PROMPT » In the records below, how many lines hold the word "https"? Give only the number.

•••

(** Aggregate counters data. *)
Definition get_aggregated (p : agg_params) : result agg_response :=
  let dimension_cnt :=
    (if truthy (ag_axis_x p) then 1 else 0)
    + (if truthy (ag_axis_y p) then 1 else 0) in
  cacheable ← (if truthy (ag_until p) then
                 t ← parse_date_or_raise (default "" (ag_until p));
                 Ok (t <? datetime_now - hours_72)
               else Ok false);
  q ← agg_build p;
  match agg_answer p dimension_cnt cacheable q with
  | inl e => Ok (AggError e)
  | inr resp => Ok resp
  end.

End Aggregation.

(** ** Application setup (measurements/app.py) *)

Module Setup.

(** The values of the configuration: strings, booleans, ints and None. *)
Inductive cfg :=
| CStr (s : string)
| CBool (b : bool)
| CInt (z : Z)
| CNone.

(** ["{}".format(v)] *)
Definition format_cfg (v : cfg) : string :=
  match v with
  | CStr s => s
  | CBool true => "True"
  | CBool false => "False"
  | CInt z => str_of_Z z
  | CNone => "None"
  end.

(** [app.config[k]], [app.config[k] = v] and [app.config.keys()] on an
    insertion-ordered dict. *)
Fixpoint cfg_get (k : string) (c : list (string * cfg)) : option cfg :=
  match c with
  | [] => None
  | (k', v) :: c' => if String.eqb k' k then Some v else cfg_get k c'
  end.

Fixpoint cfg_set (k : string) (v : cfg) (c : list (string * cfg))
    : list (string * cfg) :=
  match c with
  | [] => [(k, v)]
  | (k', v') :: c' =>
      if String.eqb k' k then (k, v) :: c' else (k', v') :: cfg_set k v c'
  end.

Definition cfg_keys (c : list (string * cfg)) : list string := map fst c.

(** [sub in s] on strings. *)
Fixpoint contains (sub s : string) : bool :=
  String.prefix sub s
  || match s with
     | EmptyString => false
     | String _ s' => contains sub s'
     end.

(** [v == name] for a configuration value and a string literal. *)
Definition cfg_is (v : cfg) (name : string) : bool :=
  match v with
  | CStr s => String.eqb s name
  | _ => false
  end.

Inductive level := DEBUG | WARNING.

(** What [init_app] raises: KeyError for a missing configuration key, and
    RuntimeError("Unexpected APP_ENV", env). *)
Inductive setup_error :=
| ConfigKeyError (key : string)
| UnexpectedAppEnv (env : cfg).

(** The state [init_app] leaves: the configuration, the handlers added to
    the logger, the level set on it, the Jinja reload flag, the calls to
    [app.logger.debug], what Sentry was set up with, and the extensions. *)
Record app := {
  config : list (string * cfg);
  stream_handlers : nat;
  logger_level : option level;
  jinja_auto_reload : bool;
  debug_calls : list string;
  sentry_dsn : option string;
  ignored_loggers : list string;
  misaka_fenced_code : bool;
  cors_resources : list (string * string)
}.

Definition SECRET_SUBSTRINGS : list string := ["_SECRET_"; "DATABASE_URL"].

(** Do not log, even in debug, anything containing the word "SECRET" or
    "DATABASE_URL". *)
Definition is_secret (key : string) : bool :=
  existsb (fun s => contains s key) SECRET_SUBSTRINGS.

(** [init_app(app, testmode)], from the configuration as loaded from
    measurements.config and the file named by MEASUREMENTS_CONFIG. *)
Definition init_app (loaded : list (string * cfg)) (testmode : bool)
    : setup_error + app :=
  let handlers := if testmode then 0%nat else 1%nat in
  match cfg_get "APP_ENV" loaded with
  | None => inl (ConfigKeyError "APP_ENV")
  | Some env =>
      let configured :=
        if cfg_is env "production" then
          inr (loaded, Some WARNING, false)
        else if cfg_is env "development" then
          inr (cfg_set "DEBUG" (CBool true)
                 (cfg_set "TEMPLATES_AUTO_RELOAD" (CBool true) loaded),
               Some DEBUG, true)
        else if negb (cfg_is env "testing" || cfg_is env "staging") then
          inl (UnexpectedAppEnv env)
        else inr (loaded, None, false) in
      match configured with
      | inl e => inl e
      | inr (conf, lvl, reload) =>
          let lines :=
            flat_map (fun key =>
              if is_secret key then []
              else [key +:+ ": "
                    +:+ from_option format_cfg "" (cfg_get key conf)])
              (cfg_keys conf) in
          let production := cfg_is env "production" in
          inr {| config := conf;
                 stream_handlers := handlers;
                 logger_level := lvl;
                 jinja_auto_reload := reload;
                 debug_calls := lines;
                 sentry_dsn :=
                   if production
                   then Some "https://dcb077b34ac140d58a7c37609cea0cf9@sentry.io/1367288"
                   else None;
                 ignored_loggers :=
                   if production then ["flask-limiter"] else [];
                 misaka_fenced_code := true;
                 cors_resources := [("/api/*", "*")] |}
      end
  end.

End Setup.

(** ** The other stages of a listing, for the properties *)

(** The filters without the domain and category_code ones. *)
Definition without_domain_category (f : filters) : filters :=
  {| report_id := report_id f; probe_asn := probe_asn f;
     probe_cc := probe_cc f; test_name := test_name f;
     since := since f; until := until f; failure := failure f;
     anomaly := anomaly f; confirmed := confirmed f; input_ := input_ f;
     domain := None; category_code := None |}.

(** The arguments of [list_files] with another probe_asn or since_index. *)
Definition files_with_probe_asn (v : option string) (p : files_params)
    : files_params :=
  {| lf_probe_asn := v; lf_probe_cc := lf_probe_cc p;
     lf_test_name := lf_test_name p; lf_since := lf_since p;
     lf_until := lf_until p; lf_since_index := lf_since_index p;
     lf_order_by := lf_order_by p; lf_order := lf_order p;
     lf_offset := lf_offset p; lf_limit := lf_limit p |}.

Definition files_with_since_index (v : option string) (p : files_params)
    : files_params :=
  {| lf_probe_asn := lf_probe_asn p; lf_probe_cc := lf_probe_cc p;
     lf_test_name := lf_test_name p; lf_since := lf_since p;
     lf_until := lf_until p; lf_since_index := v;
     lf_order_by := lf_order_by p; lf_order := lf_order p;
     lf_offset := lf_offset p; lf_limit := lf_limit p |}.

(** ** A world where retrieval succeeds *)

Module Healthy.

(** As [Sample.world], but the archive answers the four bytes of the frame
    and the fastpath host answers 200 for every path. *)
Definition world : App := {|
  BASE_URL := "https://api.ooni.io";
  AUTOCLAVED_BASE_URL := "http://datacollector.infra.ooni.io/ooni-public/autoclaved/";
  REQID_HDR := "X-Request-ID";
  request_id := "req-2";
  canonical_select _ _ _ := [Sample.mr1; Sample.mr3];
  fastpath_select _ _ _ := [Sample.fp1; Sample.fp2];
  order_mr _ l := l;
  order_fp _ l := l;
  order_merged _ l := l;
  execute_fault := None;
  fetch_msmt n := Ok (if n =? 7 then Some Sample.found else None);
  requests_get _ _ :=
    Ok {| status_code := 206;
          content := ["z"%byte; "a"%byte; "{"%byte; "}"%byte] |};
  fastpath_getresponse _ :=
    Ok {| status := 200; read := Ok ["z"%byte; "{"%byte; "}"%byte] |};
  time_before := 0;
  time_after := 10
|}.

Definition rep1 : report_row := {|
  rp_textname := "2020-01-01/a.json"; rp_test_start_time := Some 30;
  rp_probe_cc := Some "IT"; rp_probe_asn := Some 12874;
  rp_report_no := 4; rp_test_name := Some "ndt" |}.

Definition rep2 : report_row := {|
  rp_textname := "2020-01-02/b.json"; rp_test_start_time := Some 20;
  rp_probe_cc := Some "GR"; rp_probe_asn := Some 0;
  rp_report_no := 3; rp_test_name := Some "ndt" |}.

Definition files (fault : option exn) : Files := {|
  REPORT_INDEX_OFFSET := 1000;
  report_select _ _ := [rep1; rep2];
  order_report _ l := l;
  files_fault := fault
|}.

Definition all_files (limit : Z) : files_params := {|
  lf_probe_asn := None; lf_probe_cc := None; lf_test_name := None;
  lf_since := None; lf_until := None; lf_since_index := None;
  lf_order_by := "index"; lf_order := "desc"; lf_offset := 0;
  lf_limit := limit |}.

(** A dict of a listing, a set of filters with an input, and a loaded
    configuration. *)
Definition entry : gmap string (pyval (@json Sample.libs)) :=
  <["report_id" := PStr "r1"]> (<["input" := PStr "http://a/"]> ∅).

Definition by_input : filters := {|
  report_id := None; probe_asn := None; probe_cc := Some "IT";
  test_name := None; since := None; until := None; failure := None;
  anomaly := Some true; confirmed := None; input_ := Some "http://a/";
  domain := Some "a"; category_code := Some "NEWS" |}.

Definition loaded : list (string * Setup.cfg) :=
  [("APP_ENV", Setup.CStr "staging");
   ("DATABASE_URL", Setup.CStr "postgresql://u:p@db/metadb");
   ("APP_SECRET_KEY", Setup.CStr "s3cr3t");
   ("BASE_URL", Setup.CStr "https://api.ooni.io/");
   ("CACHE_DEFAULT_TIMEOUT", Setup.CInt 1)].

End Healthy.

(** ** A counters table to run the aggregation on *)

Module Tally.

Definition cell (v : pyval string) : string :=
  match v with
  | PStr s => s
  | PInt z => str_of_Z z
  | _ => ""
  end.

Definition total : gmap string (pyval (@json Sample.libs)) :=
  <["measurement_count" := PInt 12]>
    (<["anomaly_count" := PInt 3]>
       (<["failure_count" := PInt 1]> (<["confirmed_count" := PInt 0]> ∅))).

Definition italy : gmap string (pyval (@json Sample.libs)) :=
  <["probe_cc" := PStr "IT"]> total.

•••

WRITTEN SOLUTION » 3